Turkey could obviously not have held on to al-Assad, but could nonetheless have chosen not to embrace the Sunni cause to the exclusion of all other ethnic and sectarian communities in Syria. While the Middle East before the Arab spring was a place where Turkey strove to enhance its influence and make profits by pragmatically developing good relations with everyone, regardless of sectarian affiliation, the Middle East after the Arab spring is a place where Turkey has elected to maximize its power by assuming the role as an exclusively Sunni power.

CONCLUSIONS: Present developments don’t suggest that it is likely that the rewards of that choice will ultimately outweigh the costs it incurs. Turkey’s embroilment in the Sunni-Shiite confrontation in the Middle East has invited Iran and Syria to exploit and exacerbate its Kurdish problem. That in turn strengthens the right-wing nationalist drift of Turkey, making the prospect of democratic reform even more elusive than it was before the Arab Spring upheavals enticed it to abandon caution and pragmatism.

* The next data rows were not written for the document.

(** C7 as stated fails: one week apart, the two targets of "weekly" differ
    in the parameter number as well, not only in wts. *)
Lemma weekly_target_changes_beyond_wts :
  getBilibiliFeedURL "weekly" (worldWith allSucceed)
  = Returned "https://api.bilibili.com/x/web-interface/popular/series/one?number=312&wts=1742227080"
             (mkWorld sampleClock 2 allSucceed None []) /\
  getBilibiliFeedURL "weekly" (mkWorld (fun _ => 1742831880 * Second) 0 allSucceed None [])
  = Returned "https://api.bilibili.com/x/web-interface/popular/series/one?number=313&wts=1742831880"
             (mkWorld (fun _ => 1742831880 * Second) 2 allSucceed None []) /\
  withoutWts "https://api.bilibili.com/x/web-interface/popular/series/one?number=312&wts=1742227080"
  <> withoutWts "https://api.bilibili.com/x/web-interface/popular/series/one?number=313&wts=1742831880".
Proof.
  split; [reflexivity|]. split; [reflexivity|].
  vm_compute. discriminate.
Qed.

(* ================================================================== *)
(** * The period of "weekly" *)

(** The reference date of "weekly" is 2019-03-22 00:00:00 UTC. *)
Lemma weekly_reference_date :
  time_Date 2019 March 22 0 0 0 0 = mkTime (1553212800 * Second) UTCLocation.
Proof. reflexivity. Qed.

(** At the reading of the comment above [fetchBilibiliClassifyUploads]
    (wts=1742227080), the code gives the period of that comment, 312,
    the whole weeks elapsed. *)
Lemma weekly_period_of_the_comment :
  getBilibiliFeedURL "weekly" (worldWith allSucceed)
  = Returned "https://api.bilibili.com/x/web-interface/popular/series/one?number=312&wts=1742227080"
             (mkWorld sampleClock 2 allSucceed None []) /\
  wholeWeeksBetween (time_Date 2019 March 22 0 0 0 0) (mkTime (sampleClock 1%nat) UTCLocation)
  = 312.
Proof. split; reflexivity. Qed.

(** C8, at an input where the code departs from it: one nanosecond before
    the end of the 400th week, 399 whole weeks have elapsed, and the
    target carries the period 400.  [Hours] rounds 67199 hours and
    3599999999999 nanoseconds to the float64 67200, so that
    [int(duration.Hours() / 24)] is 2800 days, one day early. *)
Theorem weekly_period_rounds_up_before_boundary :
  wholeWeeksBetween (time_Date 2019 March 22 0 0 0 0)
                    (mkTime lastNanosecondOfWeek400 UTCLocation) = 399 /\
  Sub (mkTime lastNanosecondOfWeek400 UTCLocation) (time_Date 2019 March 22 0 0 0 0)
  = 67199 * Hour + 3599999999999 /\
  Hours (67199 * Hour + 3599999999999) = 67200%float /\
  getBilibiliFeedURL "weekly" (mkWorld (fun _ => lastNanosecondOfWeek400) 0 allSucceed None [])
  = Returned "https://api.bilibili.com/x/web-interface/popular/series/one?number=400&wts=1795132799"
             (mkWorld (fun _ => lastNanosecondOfWeek400) 2 allSucceed None []).
Proof.
  split; [reflexivity|]. split; [reflexivity|]. split; [reflexivity|]. reflexivity.
Qed.

(* ================================================================== *)
(** * Remarks *)

(** The two versions of the file on the same payload, with views 100, 5
    and 300: the one with [sortByView] ranks it, the other one, whose
    sort is commented out, keeps the order of the payload. *)
Lemma other_version_does_not_rank :
  option_map (fun r => map Url (fst r))
             (returned (fetchBilibiliClassifyUploads ["all"] "" false (worldWith allNamed)))
  = Some ["https://www.bilibili.com/video/BV3"; "https://www.bilibili.com/video/BV1";
          "https://www.bilibili.com/video/BV2"] /\
  option_map (fun r => map WidgetVideosBilibili.Url (fst r))
             (returned (WidgetVideosBilibili.fetchBilibiliClassifyUploads
                          ["all"] "" false (worldWith allNamed)))
  = Some ["https://www.bilibili.com/video/BV1"; "https://www.bilibili.com/video/BV2";
          "https://www.bilibili.com/video/BV3"].
Proof. split; vm_compute; reflexivity. Qed.

(** With a negative limit, which [initialize] rules out, [update] panics
    on [videos[:widget.Limit]]. *)
Lemma update_panics_on_negative_limit :
  update tt (sampleWidget ["all"] (-1)) (worldWith allSucceed)
  = Panicked "slice bounds out of range".
Proof. vm_compute. reflexivity. Qed.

In Gaziantep, Turkey had its first encounter with the kind of terrorism that is well-established practice in the Middle East: a car bomb that aims at killing as many civilians as possible. Meanwhile, the sectarian language of Middle Eastern politics has made its appearance in Turkish politics: the representatives of the AKP have taken to routinely assailing the Republican People’s Party (CHP), which is critical of Turkey’s intervention in Syria, in religious terms, accusing it of doing so out of sectarian sympathy with the Alawites in Syria. The Arab Spring threatens not only to exacerbate – indirectly, through Turkey’s involvement in Syria – ethnic tensions in Turkey; it also indirectly produces new tension along Turkey’s Sunni-Alevi, fault-line. A Turkish winter threatens in the wake of the Arab spring.

Halil M. Karaveli is Senior Fellow and the Managing Editor of theTurkey Analyst, and M. Kemal Kaya a Senior Fellow with the the Central Asia-Caucasus Institute and Silk Road Studies Program Joint Center.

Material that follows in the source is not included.